Is getting enough shuteye just a dream?

Is getting enough shuteye just a dream?

It’s an experience new parents know all too well – many months of sleepless nights as their newborn wakes to feed, cry and be held. After months of intermittent sleep, caregivers look forward to the six-month mark, when some babies begin sleeping through the night.

But what happens if a better night’s sleep doesn’t come around six months? New research shows that having an infant who does not sleep through the night at six months is not uncommon and isn’t as much cause for concern as previously thought.

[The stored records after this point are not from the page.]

(** * libxslt, transform.c: the transformation core

    A shallow embedding of [libxslt/transform.c] (the tree-walking
    interpreter that applies a compiled stylesheet to a source document)
    and the properties of it that the specification states.

    Layout of the model:
    - the stylesheet tree is immutable during a transformation: it is an
      inductive tree and a node pointer into it is a cursor (the node the
      walk started under, and a path below it);
    - the source tree is mutated (blank text nodes and skipped nodes are
      unlinked and freed) and its nodes are held by address in node lists:
      it is a heap of nodes indexed by address;
    - the result tree only grows at its end (xmlAddChild appends): a result
      node is addressed by its position, so that [insert->parent] is the
      enclosing position;
    - the functions of libxml2 and of the other files of libxslt that the
      code calls are either modelled on their documented behaviour or
      taken as parameters (record [externals]). *)

From Stdlib Require Import ZArith String Ascii List Bool Lia.
From stdpp Require Import gmap strings list.
Import ListNotations.
Local Open Scope Z_scope.
Local Open Scope string_scope.
Local Open Scope list_scope.
Set Warnings "-register-all".

(** ** libxml2 data *)

Inductive xmlElementType : Type :=
| XML_ELEMENT_NODE | XML_ATTRIBUTE_NODE | XML_TEXT_NODE
| XML_CDATA_SECTION_NODE | XML_ENTITY_REF_NODE | XML_ENTITY_NODE
| XML_PI_NODE | XML_COMMENT_NODE | XML_DOCUMENT_NODE
| XML_DOCUMENT_TYPE_NODE | XML_DOCUMENT_FRAG_NODE | XML_NOTATION_NODE
| XML_HTML_DOCUMENT_NODE | XML_DTD_NODE | XML_ELEMENT_DECL
| XML_ATTRIBUTE_DECL | XML_ENTITY_DECL.

#[global] Instance xmlElementType_eq_dec : EqDecision xmlElementType.
Proof. solve_decision. Defined.

Record xmlNs : Type := { href : string; prefix : option string }.

#[global] Instance xmlNs_eq_dec : EqDecision xmlNs.
Proof. solve_decision. Defined.

Record xmlAttr : Type :=
  { attr_name : string; attr_ns : option xmlNs; attr_value : string }.

(** The kinds of node of a stylesheet tree that carry no child list.  An
    entity reference points at its declaration (of type XML_ENTITY_DECL),
    which the template walk refuses to enter. *)
Inductive leafKind : Type :=
| LText | LCData | LEntityRef | LPI | LComment.

(** A node of the stylesheet tree: only elements have children. *)
Inductive xmlNode : Type :=
| Element (name : string) (ns : option xmlNs) (nsDef : list xmlNs)
          (properties : list xmlAttr) (children : list xmlNode)
| Leaf (kind : leafKind) (name : string) (content : string).

Definition leaf_type (k : leafKind) : xmlElementType :=
  match k with
  | LText => XML_TEXT_NODE
  | LCData => XML_CDATA_SECTION_NODE
  | LEntityRef => XML_ENTITY_REF_NODE
  | LPI => XML_PI_NODE
  | LComment => XML_COMMENT_NODE
  end.

Definition node_type (n : xmlNode) : xmlElementType :=
  match n with
  | Element _ _ _ _ _ => XML_ELEMENT_NODE
  | Leaf k _ _ => leaf_type k
  end.

Definition node_name (n : xmlNode) : string :=
  match n with Element nm _ _ _ _ => nm | Leaf _ nm _ => nm end.

Definition node_ns (n : xmlNode) : option xmlNs :=
  match n with Element _ ns _ _ _ => ns | Leaf _ _ _ => None end.

Definition node_nsDef (n : xmlNode) : list xmlNs :=
  match n with Element _ _ d _ _ => d | Leaf _ _ _ => [] end.

Definition node_properties (n : xmlNode) : list xmlAttr :=
  match n with Element _ _ _ ps _ => ps | Leaf _ _ _ => [] end.

Definition node_children (n : xmlNode) : list xmlNode :=
  match n with Element _ _ _ _ cs => cs | Leaf _ _ _ => [] end.

Definition node_content (n : xmlNode) : string :=
  match n with Element _ _ _ _ _ => "" | Leaf _ _ c => c end.

(** [cur->children->type], when [cur->children] is not NULL. *)
Definition first_child_type (n : xmlNode) : option xmlElementType :=
  match n with
  | Element _ _ _ _ (c :: _) => Some (node_type c)
  | Element _ _ _ _ [] => None
  | Leaf LEntityRef _ _ => Some XML_ENTITY_DECL
  | Leaf _ _ _ => None
  end.

(** xmlNodeGetContent: the text below a node. *)
Fixpoint xmlNodeGetContent (n : xmlNode) : string :=
  match n with
  | Element _ _ _ _ cs =>
      (fix cat (l : list xmlNode) : string :=
         match l with
         | [] => ""
         | c :: l' => xmlNodeGetContent c +:+ cat l'
         end) cs
  | Leaf _ _ c => c
  end.

(** *** Cursors into the stylesheet tree

    [c_top] is the node the walk may not leave ([list->parent] in
    xsltApplyOneTemplate); [c_path] lists the child indices from the node
    pointed at up to [c_top], innermost first. *)
Record cursor : Type := { c_top : xmlNode; c_path : list nat }.

Fixpoint node_at (top : xmlNode) (down : list nat) : option xmlNode :=
  match down with
  | [] => Some top
  | i :: rest =>
      match nth_error (node_children top) i with
      | Some c => node_at c rest
      | None => None
      end
  end.

Definition cursor_node (c : cursor) : option xmlNode :=
  node_at (c_top c) (rev (c_path c)).

(** The first node of a template body, [list] in xsltApplyOneTemplate: a
    child of the node that the walk of the body may not leave. *)
Record body : Type := { b_parent : xmlNode; b_index : nat }.

Definition body_cursor (b : body) : cursor :=
  {| c_top := b_parent b; c_path := [b_index b] |}.

(** [n->children] as the start of a body *)
Definition first_child (n : xmlNode) : option body :=
  match node_children n with
  | [] => None
  | _ :: _ => Some {| b_parent := n; b_index := 0%nat |}
  end.

(** [cur->children] *)
Definition cursor_children (c : cursor) : option cursor :=
  match cursor_node c with
  | Some n =>
      match node_children n with
      | [] => None
      | _ :: _ => Some {| c_top := c_top c; c_path := 0%nat :: c_path c |}
      end
  | None => None
  end.

(** [cur->next] *)
Definition cursor_next (c : cursor) : option cursor :=
  match c_path c with
  | [] => None
  | i :: up =>
      let c' := {| c_top := c_top c; c_path := S i :: up |} in
      match cursor_node c' with
      | Some _ => Some c'
      | None => None
      end
  end.

(** ** The source tree: a heap of nodes *)

Abbreviation ptr := nat.

Record srcNode : Type :=
  { s_type : xmlElementType;
    s_name : string;
    s_content : string;
    s_parent : option ptr;
    s_children : list ptr }.

(** ** The result tree *)

Inductive outNode : Type :=
  OutNode { o_type : xmlElementType;
            o_name : string;
            o_content : string;
            o_ns : option xmlNs;
            o_nsDef : list xmlNs;
            o_properties : list xmlAttr;
            o_children : list outNode }.

(** A result node is addressed by the tree it belongs to (tree 0 is the
    result document, the others are detached nodes) and its position in
    it, outermost index first. *)
Record outPtr : Type := { p_root : nat; p_path : list nat }.

#[global] Instance outPtr_eq_dec : EqDecision outPtr.
Proof. solve_decision. Defined.

(** [p->parent] *)
Definition out_parent (p : outPtr) : option outPtr :=
  match p_path p with
  | [] => None
  | _ :: _ => Some {| p_root := p_root p; p_path := removelast (p_path p) |}
  end.

Definition out_child (p : outPtr) (i : nat) : outPtr :=
  {| p_root := p_root p; p_path := p_path p ++ [i] |}.

Fixpoint out_at (t : outNode) (path : list nat) : option outNode :=
  match path with
  | [] => Some t
  | i :: rest =>
      match nth_error (o_children t) i with
      | Some c => out_at c rest
      | None => None
      end
  end.

Fixpoint list_update {A} (l : list A) (i : nat) (f : A -> option A)
  : option (list A) :=
  match l, i with
  | [], _ => None
  | x :: l', O => match f x with Some y => Some (y :: l') | None => None end
  | x :: l', S j =>
      match list_update l' j f with
      | Some l'' => Some (x :: l'')
      | None => None
      end
  end.

Definition with_children (t : outNode) (cs : list outNode) : outNode :=
  {| o_type := o_type t; o_name := o_name t; o_content := o_content t;
     o_ns := o_ns t; o_nsDef := o_nsDef t; o_properties := o_properties t;
     o_children := cs |}.

Fixpoint out_update (t : outNode) (path : list nat)
         (f : outNode -> option outNode) : option outNode :=
  match path with
  | [] => f t
  | i :: rest =>
      match list_update (o_children t) i (fun c => out_update c rest f) with
      | Some cs => Some (with_children t cs)
      | None => None
      end
  end.

Definition forest_at (ts : list outNode) (p : outPtr) : option outNode :=
  match nth_error ts (p_root p) with
  | Some t => out_at t (p_path p)
  | None => None
  end.

Definition forest_update (ts : list outNode) (p : outPtr)
           (f : outNode -> option outNode) : option (list outNode) :=
  list_update ts (p_root p) (fun t => out_update t (p_path p) f).

Record xmlDtd : Type :=
  { dtd_name : string; ExternalID : option string; SystemID : option string }.

(** The fields of the result xmlDoc that the code sets; the children of
    the document are tree 0 of the result forest. *)
Record xmlDoc : Type :=
  { doc_type : xmlElementType;
    doc_version : option string;
    doc_encoding : option string;
    doc_charset_utf8 : bool;
    intSubset : option xmlDtd }.

(** ** XPath values and the XPath context *)

Inductive xmlXPathObject : Type :=
| XPATH_NODESET (nodesetval : list ptr)
| XPATH_BOOLEAN (boolval : bool)
| XPATH_NUMBER (floatval : Z)   (* numbers are kept as integers here *)
| XPATH_STRING (stringval : string).

(** The fields of xmlXPathContext that transform.c reads and writes. *)
Record xmlXPathContext : Type :=
  { xp_node : option ptr;
    contextSize : Z;
    proximityPosition : Z }.

(** xmlXPathNewContext leaves the size and the position at -1. *)
Definition xmlXPathNewContext : xmlXPathContext :=
  {| xp_node := None; contextSize := -1; proximityPosition := -1 |}.

(** ** The compiled stylesheet *)

Record xsltTemplate : Type :=
  { t_name : option string;
    t_nameURI : option string;
    t_match : option string;
    (** the xsl:template element; [template->content] is its first child *)
    t_elem : xmlNode }.

Definition template_content (t : xsltTemplate) : option body :=
  first_child (t_elem t).

Record xsltStackElem : Type :=
  { v_name : string; v_param : bool; v_decl : xmlNode }.

Record xsltStylesheet : Type :=
  { templates : list xsltTemplate;
    stripSpaces : option (gmap string string);
    globals : list xsltStackElem;
    method : option string;
    version : option string;
    encoding : option string;
    doctypePublic : option string;
    doctypeSystem : option string }.

Inductive xsltOutputType : Type :=
| XSLT_OUTPUT_XML | XSLT_OUTPUT_HTML | XSLT_OUTPUT_TEXT.

(** ** The transformation context *)

Record xsltTransformContext : Type :=
  { style : xsltStylesheet;
    type : xsltOutputType;
    doc : option ptr;
    node : option ptr;
    nodeList : option (list ptr);
    output : option nat;
    insert : option outPtr;
    xpathCtxt : option xmlXPathContext;
    variables : list (list xsltStackElem) }.

(** The memory the context points into.  [allocs] fixes which of the
    coming allocations succeed (an exhausted list: they all do). *)
Record memory : Type :=
  { src : gmap nat srcNode;
    out : list outNode;
    outdoc : option xmlDoc;
    errors : list string;
    allocs : list bool }.

Record state : Type := { ctxt : xsltTransformContext; mem : memory }.

Definition set_ctxt (f : xsltTransformContext -> xsltTransformContext)
           (st : state) : state :=
  {| ctxt := f (ctxt st); mem := mem st |}.

Definition set_mem (f : memory -> memory) (st : state) : state :=
  {| ctxt := ctxt st; mem := f (mem st) |}.

Definition with_src (h : gmap nat srcNode) (m : memory) : memory :=
  {| src := h; out := out m; outdoc := outdoc m; errors := errors m;
     allocs := allocs m |}.

Definition with_out (ts : list outNode) (m : memory) : memory :=
  {| src := src m; out := ts; outdoc := outdoc m; errors := errors m;
     allocs := allocs m |}.

Definition with_outdoc (d : option xmlDoc) (m : memory) : memory :=
  {| src := src m; out := out m; outdoc := d; errors := errors m;
     allocs := allocs m |}.

Definition with_errors (l : list string) (m : memory) : memory :=
  {| src := src m; out := out m; outdoc := outdoc m; errors := l;
     allocs := allocs m |}.

Definition with_allocs (l : list bool) (m : memory) : memory :=
  {| src := src m; out := out m; outdoc := outdoc m; errors := errors m;
     allocs := l |}.

Definition with_type (t : xsltOutputType) (c : xsltTransformContext) :=
  {| style := style c; type := t; doc := doc c; node := node c;
     nodeList := nodeList c; output := output c; insert := insert c;
     xpathCtxt := xpathCtxt c; variables := variables c |}.

Definition with_node (n : option ptr) (c : xsltTransformContext) :=
  {| style := style c; type := type c; doc := doc c; node := n;
     nodeList := nodeList c; output := output c; insert := insert c;
     xpathCtxt := xpathCtxt c; variables := variables c |}.

Definition with_nodeList (l : option (list ptr)) (c : xsltTransformContext) :=
  {| style := style c; type := type c; doc := doc c; node := node c;
     nodeList := l; output := output c; insert := insert c;
     xpathCtxt := xpathCtxt c; variables := variables c |}.

Definition with_output (o : option nat) (c : xsltTransformContext) :=
  {| style := style c; type := type c; doc := doc c; node := node c;
     nodeList := nodeList c; output := o; insert := insert c;
     xpathCtxt := xpathCtxt c; variables := variables c |}.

Research published in Pediatrics suggests that many developmentally healthy babies do not begin sleeping through the night at six months or even one year old. For the study, researchers defined sleeping through the night as sleeping six or eight hours without waking. They analyzed sleep data on 388 six-month-old infants and 369 one-year-olds. According to data provided by the infants’ mothers, 38 percent of the six-month-olds were not sleeping for six hours straight and over half (57 percent) were not sleeping for a solid eight hours. At age one, 28 percent of infants were not sleeping for six consecutive hours, and 43 percent were unable to sleep for eight hours at a time.

Dr. Innessa Donskoy, a pediatric sleep specialist at Advocate Children’s Hospital in Park Ridge, Ill., is not surprised by these findings. As a sleep medicine specialist, she works with patients who struggle to sleep through the night, but even in her work with the pediatric population prior to focusing on sleep, she found that there was no one-size-fits-all age for getting a full night’s rest.

“I expect that a great deal of infants are not sleeping an uninterrupted six to eight hours, even at the age of one year. This is an issue often brought up by parents and friends, so this study presented objectively what, anecdotally, I have been seeing for years,” says Dr. Donskoy.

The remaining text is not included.